According to him, the devaluation of the Russian currency is “not related to the financial capacity of the country”, whose debts represent a small part of GDP, but rather to the restrictions associated with sanctions.
These are intended to prevent Western investors from buying new Russian debt. Thus, they will make it more difficult to refinance Russia, even if foreign investors currently own just over a quarter of outstanding Russian bonds, according to Bloomberg data.
Under various sanctions since 2014, Russia has already strategically favored the domestic market for its debt.
shedding huge loads
The Moscow Stock Exchange was closed for several days, but the bleeding also affected Russian companies with securities listed on international markets.
And so the country’s first bank, Sberbank, oil giant Loukoil, and gas giant Gazprom collapsed in recent days, valued at just a few cents on Wednesday night on the London Stock Exchange.
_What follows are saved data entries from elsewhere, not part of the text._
(* ===== verification/Orchestrator.v ===== *)
(** The payment orchestrator (kernel/orchestrator.py) over the in-memory payment
    store, the ledger service behind its port adapters (app.py) and the outbox:
    the composition the platform builds for [database_url == "memory://"], where
    nothing is rolled back when an operation raises.

    An operation runs without interruption up to the point where it awaits the
    connector runner.  There it stops with a [flight], the suspended coroutine;
    the continuation takes the runner's answer, at any later moment and in any
    order with other operations.  An uninterrupted piece reads its clock once. *)
From S2P Require Import Prelude Rows Exceptions DateTime Sha256 Canonical LedgerTypes LedgerStore HashChain LedgerService.
From S2P Require Import Outbox Fsm PaymentStates Money Fees Calendar KernelModels Preflight Sdk.
Open Scope Z_scope.

Definition KERNEL_PRODUCER : string := "payment-orchestrator@1".
Definition MAX_ATTEMPTS_PER_INTENT : Z := 3.
Definition MAX_STATUS_POLLS : Z := 3.
Definition MAX_REFUND_RETRIES : Z := 3.
Definition REVERSAL_PENDING_RETRY_AFTER : Z := 300.   (* seconds *)
Definition AUTH_HOLD_DEFAULT : Z := 7.                (* days *)
Definition RAIL_REF_PROOF_PREFIX : string := "rrh_".

(** * Connectors *)

(** The calls the kernel makes on the connector runner. *)
Inductive rail_call : Type :=
| Submit (i : PaymentInstruction)
| QueryStatus (connector_id connector_ref : string) (rail_transaction_id : option string)
| Reverse (connector_id connector_ref : string) (rail_transaction_id : option string) (amount_minor : Z) (reason : string).

(** * State *)

Record World : Type := mk_World {
  w_pay : PaymentStore;
  w_led : Store;
  w_box : Queue;
  w_rail : list rail_call
}.

Definition keff := eff World kexn.

(** A coroutine suspended on the runner. *)
Inductive flight : Type :=
| FSubmit (intent : PaymentIntentRecord) (attempt : PaymentAttemptRecord)
| FQuery (attempt_id : string)
| FReverse (payment_intent_id : string)
| FRefund (refund_id : string).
The latter finally suspended the listing of about twenty Russian companies on Thursday.
The US Nasdaq index also suspended trading on several securities of modest size companies.
The world’s largest sovereign wealth fund, Norway’s sovereign wealth fund, on Thursday estimated the value of its assets in Russia at ten.
Several major international index managers, including MSCI and FTSE Russell, also announced the exit of Russian companies from their stock market indices, which are widely followed around the world, accelerating the problems of these groups.
“We cut everything we could,” says Amundi’s Vincent Mortier, even though Russian law prevents foreign investors from selling their securities for the time being.
“The meaning of history is that Russia should get out of all Western client wallets,” he adds. Amundi itself has suspended subscriptions and redemptions for four exposed funds in the region.